Sobre el VAR en el fútbol

Anda revuelta la prensa deportiva merengue estos días por el supuesto error cometido por el VAR al no considerar penalti (por mano) una acción ocurrida en el área del Betis, el último rival del equipo blanco. “El VAR no funciona”, es la conclusión resumida a la que llegan muchos periodistas de bufanda porque el viento no sopla en la dirección deseada.

El VAR es, digan lo que digan, un invento fantástico que viene a ayudar a evitar los errores mayúsculos y groseros que se han producido en el pasado. Ya no hay lugar para el victimismo ni de grandes ni de pequeños porque ya no hay posibles errores, salvo que coincida un mal día del árbitro sobre el terreno de juego y en el VAR.

En el partido Real Madrid VS. Real Betis el balón tocó en la mano de Feddal, jugador de los verdiblancos.
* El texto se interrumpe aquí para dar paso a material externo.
(* ===== verification/GoFloat.v ===== *)
(** * Reading a float ([strconv.ParseFloat] with 64 bits)

    What [internal/config/config.go] uses of [strconv] for the sampling rate.  The text
    is read byte by byte as [readFloat] does (sign, decimal or hexadecimal digits with
    underscores, a point, an exponent), and the number it denotes is rounded once, to
    nearest even, which is what the library documents; an overflow is its [ErrRange]. *)

From Stdlib Require Import Floats.SpecFloat.
From S2P Require Import Prelude GoStrings.

Module GoFloat.

#[local] Open Scope Z_scope.

(** [lower] of one byte. *)
Definition lower (a : ascii) : Z := Z.lor (byte_val a) 32.

(** The value of a digit in a base. *)
Definition digit (hex : bool) (a : ascii) : option Z :=
  let x := byte_val a in
  if (48 <=? x) && (x <=? 57) then Some (x - 48)
  else if hex && (97 <=? lower a) && (lower a <=? 102) then Some (lower a - 87)
  else None.

(** ** Special values *)

(** The text is the word, ignoring the case of its letters. *)
Definition same_letters (s word : string) : bool :=
  bool_decide (map_bytes byte_lower s = word).

(** [special], for a text it reads to the end. *)
Definition special (s : string) : option spec_float :=
  let '(signed, neg, rest) :=
    match s with
    | String a r => if byte_val a =? 43 then (true, false, r)
                    else if byte_val a =? 45 then (true, true, r) else (false, false, s)
    | "" => (false, false, s)
    end in
  if same_letters rest "inf" || same_letters rest "infinity" then Some (S754_infinity neg)
  else if negb signed && same_letters s "nan" then Some S754_nan
  else None.

(** ** Digits *)

(** The digits of the mantissa: its value, the digits after the point if one was seen,
    whether there was a digit and an underscore, and the rest. *)
Record mantissa := mkMantissa {
  value : Z;
  fraction : option Z;
  digits : bool;
  underscores : bool;
}.

Fixpoint readMantissa (hex : bool) (m : mantissa) (s : string) : mantissa * string :=
  match s with
  | "" => (m, "")
  | String a s' =>
     if byte_val a =? 95 then
       readMantissa hex (mkMantissa (value m) (fraction m) (digits m) true) s'
     else if byte_val a =? 46 then
       match fraction m with
       | Some _ => (m, s)
       | None => readMantissa hex (mkMantissa (value m) (Some 0) (digits m) (underscores m)) s'
       end
     else match digit hex a with
     | Some d =>
        readMantissa hex (mkMantissa (value m * (if hex then 16 else 10) + d)
                            ((λ n, n + 1) <$> fraction m) true (underscores m)) s'
     | None => (m, s)
     end
  end.

(** The digits of the exponent, which stops growing at ten thousand. *)
Fixpoint readExponent (e : Z) (under : bool) (s : string) : Z * bool * string :=
  match s with
  | "" => (e, under, "")
  | String a s' =>
     if byte_val a =? 95 then readExponent e true s'
     else match digit false a with
     | Some d => readExponent (if e <? 10000 then e * 10 + d else e) under s'
     | None => (e, under, s)
     end
  end.

(** [underscoreOK]: underscores only between digits, or after the base prefix; the last
    byte is a digit, an underscore, something else, or the start. *)
Inductive last_byte := AtStart | AtDigit | AtUnderscore | AtOther.

Fixpoint underscores_ok (hex : bool) (last : last_byte) (s : string) : bool :=
  match s with
  | "" => match last with AtUnderscore => false | _ => true end
  | String a s' =>
     match digit hex a with
     | Some _ => underscores_ok hex AtDigit s'
     | None =>
        if byte_val a =? 95
        then match last with AtDigit => underscores_ok hex AtUnderscore s' | _ => false end
        else match last with AtUnderscore => false | _ => underscores_ok hex AtOther s' end
     end
  end.

(** The text after an optional sign, and the sign. *)
Definition strip_sign (s : string) : bool * string :=
  match s with
  | String a r => if byte_val a =? 43 then (false, r)
                  else if byte_val a =? 45 then (true, r) else (false, s)
  | "" => (false, s)
  end.

(** The text after a prefix of base sixteen; [readFloat] wants something after it. *)
Definition strip_hex (s : string) : bool * string :=
  match s with
  | String z (String x (String _ _ as r)) =>
     if (byte_val z =? 48) && (lower x =? 120) then (true, r) else (false, s)
  | _ => (false, s)
  end.

Definition underscoreOK (s : string) : bool :=
  let '(_, s) := strip_sign s in
  match s with
  | String z (String x r) =>
     if (byte_val z =? 48) && ((lower x =? 98) || (lower x =? 111) || (lower x =? 120))
     then underscores_ok (lower x =? 120) AtDigit r
     else underscores_ok false AtStart s
  | _ => underscores_ok false AtStart s
  end.

(** What the text denotes: a sign, an integer and a power of two or of ten. *)
Record number := mkNumber { negative : bool; hexadecimal : bool; integer : Z; power : Z }.

(** [readFloat], for a text it reads to the end. *)
Definition readFloat (s : string) : option number :=
  if bool_decide (s = "") then None else
  let '(neg, r) := strip_sign s in
  let '(hex, r) := strip_hex r in
  let '(m, r) := readMantissa hex (mkMantissa 0 None false false) r in
  if negb (digits m) then None else
  let point := default 0 (fraction m) * (if hex then 4 else 1) in
  let finish (e : Z) (under : bool) :=
    if under && negb (underscoreOK s) then None
    else Some (mkNumber neg hex (value m) (e - point)) in
  match r with
  | "" => if hex then None else finish 0 (underscores m)
  | String a r =>
     if negb (lower a =? (if hex then 112 else 101)) then None
     else
       let '(eneg, r) := strip_sign r in
       match r with
       | String d _ =>
          if bool_decide (digit false d = None) then None
          else
            let '(e, under, rest) := readExponent 0 (underscores m) r in
            if bool_decide (rest = "") then finish (if eneg : bool then - e else e) under else None
       | "" => None
       end
  end.

(** ** Rounding *)

(** The float nearest to the number. *)
Definition nearest (n : number) : spec_float :=
  let base := if hexadecimal n then 2 else 10 in
  let m := if negative n then - integer n else integer n in
  match integer n with
  | Z.pos p =>
     if 0 <=? power n then binary_normalize 53 1024 (m * base ^ power n) 0 (negative n)
     else SFdiv 53 1024 (S754_finite (negative n) p 0)
            (S754_finite false (Z.to_pos (base ^ (- power n))) 0)
  | _ => S754_zero (negative n)
  end.

(** [ParseFloat(s, 64)]; [None] is an error. *)
Definition ParseFloat (s : string) : option spec_float :=
  match special s with
  | Some f => Some f
  | None =>
     n ← readFloat s;
     match nearest n with
     | S754_infinity _ => None
     | f => Some f
     end
  end.

(** [1.0], [0.25] and [0.1] *)
Example parse_one : ParseFloat "1.0" = Some (S754_finite false 4503599627370496 (-52)).
Proof. by vm_compute. Qed.
Example parse_quarter : ParseFloat "0x1p-2" = ParseFloat "0.25" ∧ ParseFloat "25e-2" = ParseFloat "0.25".
Proof. by vm_compute. Qed.
Example parse_tenth : ParseFloat "0.1" = Some (S754_finite false 7205759403792794 (-56)).
Proof. by vm_compute. Qed.
Example parse_range :
  ParseFloat "1e309" = None ∧ ParseFloat "-Inf" = Some (S754_infinity true)
  ∧ ParseFloat "nan" = Some S754_nan ∧ ParseFloat "-nan" = None ∧ ParseFloat "1e-400" = Some (S754_zero false).
Proof. by vm_compute. Qed.
Example parse_underscores :
  (ParseFloat "1_23.50_0_0e+1_2" = ParseFloat "1.235e14")
  ∧ Forall (λ s, ParseFloat s = None)
      ["-_123.5e+12"; "_123.5"; "1__23.5"; "123_.5"; "123._5"; "123.5_e+12"; "123.5e_+12";
       "123.5e+_12"; "123.5e+12_"; "0x12"; "1e"; "."; "1.2.3"; " 1"; "1 "; ""].
Proof. split; [by vm_compute|]. repeat constructor; by vm_compute. Qed.

End GoFloat.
El árbitro, sin embargo, no consideró la jugada como punible y no sanció la pena máxima. EL VAR, por su parte, tampoco avisó al árbitro ya que consideró que esa jugada entreba en el campo de decisión del primero, es decir, que debía ser el mismo quien debía decidir si esa mano era o no penalti.

La decisión, pues, no fue si la mano toacaba o no el balón sino si esta acción debía ser o no penalti. Ni el árbitro ni el VAR lo creyeron así y la prensa de bufanda de turno empezó a afilar sus lanzas desde el minuto siguiente para escribir sus pataletas habituales… y para eso les pagan.

El VAR ha venido al fútbol para reducir el número de errores en las decisiones arbitrales. Cierto es que esos errores no desaparecerán al 100% porque puede suceder lo que apuntaba antes, es decir, mal ojo por parte del árbitro en el terreno de juego y del que se encuentra en la sala de revisión. Pero, en cualquier caso, las discusiones sobre las “moviolas arbitrales” han cambiado para discutir interpretaciones, no errores garrafales.